**What is required:** Scan the records beneath this line for the line holding "Proof. intros Hd" and the line holding "Lemma keeps_set_hk h", then transcribe exactly those two and all lines between.

[Data supplied Boundary: Start]

(** Fewer keys, or keys of which the data say the same, are as good. *)
Lemma cache_ok_sub `{EN : Env} `{CO : Codec} `{VI : !Views} (Valid Valid' : string → gval → Prop)
    (Absent Absent' dk dk' : string → Prop) (Extra Extra' : W → Prop) Pool l2 s :
  (∀ k, dk' k → dk k ∧ (∀ v, Valid k v → Valid' k v) ∧ (Absent k → Absent' k)) → (Extra (s_w s) → Extra' (s_w s)) →
  cache_ok Valid Absent dk Extra Pool l2 s → cache_ok Valid' Absent' dk' Extra' Pool l2 s.
Proof.
  intros Hd Hx [[Ht He] Hs]. split; [|done]. split; [|auto]. intros k Hk. destruct (Hd k Hk) as (Hk' & Hv & Ha).
  destruct (Ht k Hk') as [H1 H2]. unfold ok_l1, ok_l2, good in *. split; intros x Hx'.
  - destruct (H1 x Hx') as [[? ?]|(? & ? & ?)]; [left|right]; auto.
  - destruct (H2 x Hx') as [[? ?]|(? & ? & ? & ?)]; [left|right]; auto.
Qed.

(** ** Statistics *)

Section stats.
Context `{EN : Env} `{CO : Codec}.

(** A computation that leaves the cache object alone. *)
Definition keeps_mc {A} (m : M A) : Prop := ∀ c, triple (λ s, s_mc s = c) (λ _, True) m.

Lemma keeps_bind {A B} (m : M A) (f : A → M B) : keeps_mc m → (∀ a, keeps_mc (f a)) → keeps_mc (m ≫= f).
Proof. intros Hm Hf c. apply triple_bind with (λ _, True); [apply Hm|intros; apply Hf]. Qed.

Lemma keeps_ret {A} (a : A) : keeps_mc (mret a).
Proof. intros c. by apply triple_ret. Qed.

Lemma keeps_gets {A} (f : Sys → A) : keeps_mc (gets f).
Proof. intros c. by apply triple_gets. Qed.

Lemma keeps_world {A} (op : W → A * W) : keeps_mc (world op).
Proof. intros c s Hs. by rewrite world_run. Qed.

Lemma keeps_world_ op : keeps_mc (world_ op).
Proof. intros c s Hs. by rewrite world__run. Qed.

Lemma keeps_when b m : keeps_mc m → keeps_mc (when b m).
Proof. destruct b; [done|]. intros _. apply keeps_ret. Qed.

Lemma keeps_deferred {A} d (m : M A) : keeps_mc d → keeps_mc m → keeps_mc (deferred d m).
Proof. intros Hd Hm c. apply triple_deferred; [apply Hd|apply Hm]. Qed.

Lemma keeps_panic {A} msg : keeps_mc (@panic _ A msg).
Proof. intros c. apply triple_panic. Qed.

Lemma keeps_set_hk h : keeps_mc (modify (λ s, s <| s_hk := h |>)).
Proof. intros c. by apply triple_modify. Qed.

Create HintDb keeps.
Hint Resolve keeps_ret keeps_gets keeps_world keeps_world_ keeps_when keeps_deferred keeps_panic keeps_set_hk : keeps.

Ltac keeps := repeat (case_match || apply keeps_bind || intros); eauto with keeps.

Lemma keeps_jitter base pct : keeps_mc (Config.JitterDuration base pct).
Proof. unfold Config.JitterDuration. keeps. Qed.
Hint Resolve keeps_jitter : keeps.

Lemma keeps_l2Set k t ttl : keeps_mc (l2Set k t ttl).
Proof. unfold l2Set. keeps. Qed.
Lemma keeps_l2Del k : keeps_mc (l2Del k).
Proof. unfold l2Del. keeps. Qed.
Lemma keeps_l1TTL : keeps_mc l1TTL.
Proof. unfold l1TTL, mc. keeps. Qed.
Lemma keeps_l2TTL : keeps_mc l2TTL.
Proof. unfold l2TTL, mc. keeps. Qed.
Hint Resolve keeps_l2Set keeps_l2Del keeps_l1TTL keeps_l2TTL : keeps.

Lemma keeps_when_set b k t : keeps_mc (when b (ttl ← l2TTL; l2Set k t ttl)).
Proof. apply keeps_when. keeps. Qed.
Hint Resolve keeps_when_set : keeps.

Lemma keeps_loadFromDB loader k :
  (∀ load, loader = Some load → keeps_mc (load k)) → keeps_mc (loadFromDB loader k).
Proof.
  intros Hl. unfold loadFromDB, l1SetWithTTL, l1Wait, mc. destruct loader as [load|]; [|keeps].
  apply keeps_bind; [by apply Hl|]. intros [data err]. destruct err; [keeps|].
  apply keeps_bind; [keeps|]. intros c. destruct (is_nil data).
  - apply keeps_bind; [apply keeps_when; keeps|]. keeps.
  - apply keeps_bind; [apply keeps_when_set|]. keeps.
Qed.

Lemma keeps_loadWithLock loader k :
  (∀ load, loader = Some load → keeps_mc (load k)) → keeps_mc (loadWithLock loader k).
Proof.
  intros Hl. unfold loadWithLock, mc. apply keeps_bind; [keeps|]. intros c.
  destruct (negb (mc_l2 c)); [by apply keeps_loadFromDB|].
  apply keeps_bind; [keeps|]. intros [[]| |]; [|unfold Sleep; keeps..].
  apply keeps_deferred; [keeps|by apply keeps_loadFromDB].
Qed.

(** One [Get] adds one to the total and to exactly one of the others. *)
Definition counted (c c' : MultiLevelCache) : Prop :=
  ∃ f, (f = hit1 ∨ f = hit2 ∨ f = miss) ∧ c' = f (total c).

Lemma keeps_run {A} (m : M A) s : keeps_mc m → s_mc (m s).2 = s_mc s.
Proof. intros Hm. by destruct (Hm (s_mc s) s eq_refl). Qed.

(** Counting and then doing something else. *)
Lemma count_once f (m : M result) c s r s' :
  s_mc s = total c → (f = hit1 ∨ f = hit2 ∨ f = miss) → keeps_mc m →
  (_ ← update f; m) s = (Val r, s') → counted c (s_mc s').
Proof.
  intros E Hf Hm Hr. exists f. split; [done|].
  change (m (s <| s_mc ::= f |>) = (Val r, s')) in Hr.
  pose proof (keeps_run m (s <| s_mc ::= f |>) Hm) as Hk. rewrite Hr in Hk. cbn in Hk. by rewrite Hk, E.
Qed.

Lemma fromL3_counts loader k c s r s' :
  (∀ load, loader = Some load → keeps_mc (load k)) → s_mc s = total c →
  fromL3 loader k s = (Val r, s') → counted c (s_mc s').
Proof.
  intros Hl E Hr. unfold fromL3, mc in Hr. rewrite bind_run in Hr. unfold gets at 1 in Hr.
  rewrite bind_run in Hr.
  set (m := if mc_hotKeys (s_mc s) then recordAccess k else mret false) in Hr.
  assert (Hk : keeps_mc m) by (unfold m, recordAccess, Now; keeps).
  apply (keeps_run _ s) in Hk. destruct (m s) as [[b| |] s1]; try done.
  cbn in Hk. eapply (count_once miss); [by rewrite Hk, E|auto| |exact Hr].
  destruct b; [by apply keeps_loadWithLock|by apply keeps_loadFromDB].
Qed.

Lemma get_counts loader k s r s' :
  (∀ load, loader = Some load → keeps_mc (load k)) →
  Get loader k s = (Val r, s') → counted (s_mc s) (s_mc s').
Proof.
  intros Hl Hr. unfold Get in Hr. rewrite bind_run in Hr. unfold update at 1, modify in Hr.
  rewrite bind_run, world_run in Hr.
  destruct (l1_get k _).1 as [v|].
  { eapply (count_once hit1); [..|exact Hr]; [done|auto|]. destruct v; keeps. }
  rewrite bind_run in Hr. unfold mc at 1, gets in Hr. rewrite bind_run in Hr.
  assert (Hr2 : ∃ o s2, s_mc s2 = total (s_mc s) ∧
    match o with
    | ROk val => _ ← update hit2;
        if bool_decide (val = NullMarker) then
          _ ← l1SetWithTTL k (VStr NullMarker) (nullTTL (s_mc s)); _ ← l1Wait; mret (VNil, true, None)
        else ttl ← l1TTL; _ ← l1SetWithTTL k (parseValue val) ttl; _ ← l1Wait; mret (parseValue val, true, None)
    | _ => fromL3 loader k
    end s2 = (Val r, s')).
  { destruct (mc_l2 _); [rewrite world_run in Hr; eexists _, _|rewrite ret_run in Hr; exists RNil; eexists];
      (split; [|exact Hr]); done. }
  destruct Hr2 as (o & s2 & E2 & Ho). destruct o as [t| |e]; try by eapply fromL3_counts.
  eapply (count_once hit2); [done|auto| |exact Ho]. unfold l1SetWithTTL, l1Wait, mc. keeps.
Qed.

End stats.

(** ** Properties *)

(** Every lookup was a hit in one of the tiers or a miss. *)
Definition stats_ok (c : MultiLevelCache) : Prop :=
  l1Total c = wrapu64 (l1Hits c + l2Hits c + misses c).

Lemma wrapu64_add_l a b : wrapu64 (wrapu64 a + b) = wrapu64 (a + b).
Proof. apply Zplus_mod_idemp_l. Qed.

Lemma counted_stats c c' : stats_ok c → counted c c' → stats_ok c'.
Proof.
  unfold stats_ok, counted. intros Hc (f & Hf & ->).
  assert (Ht : wrapu64 (l1Total c + 1) = wrapu64 (l1Hits c + l2Hits c + misses c + 1)).
  { rewrite Hc. apply wrapu64_add_l. }
  destruct Hf as [-> | [-> | ->]]; cbn [hit1 hit2 miss total set_field l1Total l1Hits l2Hits misses];
    rewrite Ht; symmetry.
  - rewrite <-Z.add_assoc, wrapu64_add_l. f_equal. lia.
  - rewrite (Z.add_comm (l1Hits _)), <-Z.add_assoc, wrapu64_add_l. f_equal. lia.
  - rewrite (Z.add_comm _ (wrapu64 _)), wrapu64_add_l. f_equal. lia.
Qed.

(** C13: Soundness of the tiers: as long as both tiers hold, under the data
    keys, only acceptable values of their keys and null markers of absent
    ones, and the loader answers so, a [Get] answers so too, and leaves the
    tiers so, whatever entries were lost, whatever calls failed, and even if
    the loader panics under the hot-key lock.  The data keys are any keys
    that are no lock keys, and the loader may rely on any property of the
    outside that the cache's calls keep, and of the MySQL pool. *)
Theorem get_sound `{EN : Env} `{CO : Codec} `{VI : !Views} `{RE : !RedisLaws} `{LL : !L1Laws} `{FR : !FrameLaws}
    (Valid : string → gval → Prop) (Absent dk : string → Prop) (Extra : W → Prop) `{KE : !Kept Extra}
    (Pool : option RWDB → Prop) (loader : option DataLoader) k s :
  (∀ k, dk k → hasPrefix "cache:lock:" k = false) → dk k →
  let I := cache_ok Valid Absent dk Extra Pool (mc_l2 (s_mc s)) in
  (∀ load, loader = Some load → triple I (load_ok Valid Absent (λ _, True) k) (load k)) →
  I s → I (Get loader k s).2 ∧
    match (Get loader k s).1 with Val r => get_ok Valid Absent (λ _, True) k r | _ => True end.
Proof.
  intros Hd Hk I Hl Hs. apply t_Get; [done|done|intros; by case_match|done|done|done|done].
Qed.

Lemma load_null `{EN : Env} `{CO : Codec} load k s s1 :
  load k s = (Val (VNil, None), s1) →
  ∃ s2, loadFromDB (Some load) k s = (Val (VNil, true, None), s2) ∧
    s_w s2 = l1_set k (VStr NullMarker) 1 (nullTTL (s_mc s1))
      (if mc_l2 (s_mc s1) then (redis_set k NullMarker (nullTTL (s_mc s1)) (s_w s1)).2 else s_w s1).
Proof.
  intros Hload. unfold loadFromDB. rewrite bind_run, Hload. unfold mc. rewrite bind_run. unfold gets at 1.
  cbn [is_nil]. rewrite bind_run. destruct (mc_l2 (s_mc s1)); cbn [when].
  - unfold l2Set at 1. rewrite bind_run, world_run, ret_run. eexists. split; reflexivity.
  - rewrite ret_run. eexists. split; reflexivity.
Qed.

Lemma marker_answers `{EN : Env} `{CO : Codec} k t :
  (l1_get k (s_w t)).1 = Some (VStr NullMarker) → ∃ t', ∀ loader, Get loader k t = (Val (VNil, true, None), t').
Proof.
  intros E. eexists. intros loader. unfold Get. rewrite bind_run. unfold update at 1, modify. rewrite bind_run, world_run.
  change (s_w (t <| s_mc ::= total |>)) with (s_w t). rewrite E. reflexivity.
Qed.

(** Null markers absorb lookups: a load that finds no value is answered
    as known absent and writes the marker into both tiers with [nullTTL];
    while either tier answers with the marker, [Get] answers "known absent"
    and never reaches the loader. *)
Theorem null_marker_absorbs `{EN : Env} `{CO : Codec} load k s s1 :
  load k s = (Val (VNil, None), s1) →
  (∃ s2, loadFromDB (Some load) k s = (Val (VNil, true, None), s2) ∧
    s_w s2 = l1_set k (VStr NullMarker) 1 (nullTTL (s_mc s1))
      (if mc_l2 (s_mc s1) then (redis_set k NullMarker (nullTTL (s_mc s1)) (s_w s1)).2 else s_w s1)) ∧
  ∀ t, (l1_get k (s_w t)).1 = Some (VStr NullMarker) ∨
       ((l1_get k (s_w t)).1 = None ∧ mc_l2 (s_mc t) = true ∧
        (redis_get k (l1_get k (s_w t)).2).1 = ROk NullMarker) →
    ∃ t', ∀ loader, Get loader k t = (Val (VNil, true, None), t').
Proof.
  intros Hload. split; [by apply load_null|]. intros t [E|(E1 & E2 & E3)]; [by apply marker_answers|].
  eexists. intros loader. unfold Get. rewrite bind_run. unfold update at 1, modify. rewrite bind_run, world_run.
  change (s_w (t <| s_mc ::= total |>)) with (s_w t). rewrite E1.
  rewrite bind_run. unfold mc at 1, gets. cbn [mc_l2].
  match goal with |- context[mc_l2 ?c] => change (mc_l2 c) with (mc_l2 (s_mc t)) end.
  rewrite E2, bind_run, world_run. rewrite s_w_set, E3. reflexivity.
Qed.



(** Double deletion: both deletions of [InvalidateWithDelay] leave
    neither tier with an entry of the key while Redis executes them, whatever
    was cached in between; the second runs [delayMs] after the first has
    been issued, as a goroutine of its own. *)
Theorem double_delete `{EN : Env} `{CO : Codec} `{VI : !Views} `{RE : !RedisLaws} `{LL : !L1Laws}
    `{CL : !ClockLaws} `{FR : !FrameLaws} k delayMs :
  0 <= delayMs * Millisecond <= int64_max →
  (∀ s, ∃ s', InvalidateWithDelay k delayMs s = (Val tt, s') ∧
     s_tasks s' = s_tasks s ++ [TSecondDelete delayMs k] ∧
     l1_view (s_w s') k = None ∧
     (mc_l2 (s_mc s) = true → (∃ n, (redis_del k (s_w s)).1 = ROk n) → r_entry (s_w s') k = None)) ∧
  (∀ t, let w := clk_sleep (delayMs * Millisecond) (s_w t) in
     ∃ t', secondDelete delayMs k t = (Val tt, t') ∧
     w_time (s_w t) + delayMs * Millisecond <= w_time w ∧
     l1_view (s_w t') k = None ∧
     (mc_l2 (s_mc t) = true → (∃ n, (redis_del k w).1 = ROk n) → r_entry (s_w t') k = None)).
Proof.
  intros Hd. split.
  - intros s. rewrite invalidate_delay_run. eexists. split; [reflexivity|]. split; [done|].
    split; [apply l1_del_key|]. cbn [s_w set_field]. intros ->. apply deleted_both.
  - intros t w. rewrite second_delete_run by i64. eexists. split; [reflexivity|].
    split; [apply clk_sleep_time|]. split; [apply l1_del_key|]. cbn [s_w set_field]. intros ->. apply deleted_both.
Qed.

[Data supplied Boundary: End]

**Written answer:**
Proof. intros Hd Hm c. apply triple_deferred; [apply Hd|apply Hm]. Qed.

Lemma keeps_panic {A} msg : keeps_mc (@panic _ A msg).
Proof. intros c. apply triple_panic. Qed.

Lemma keeps_set_hk h : keeps_mc (modify (λ s, s <| s_hk := h |>)).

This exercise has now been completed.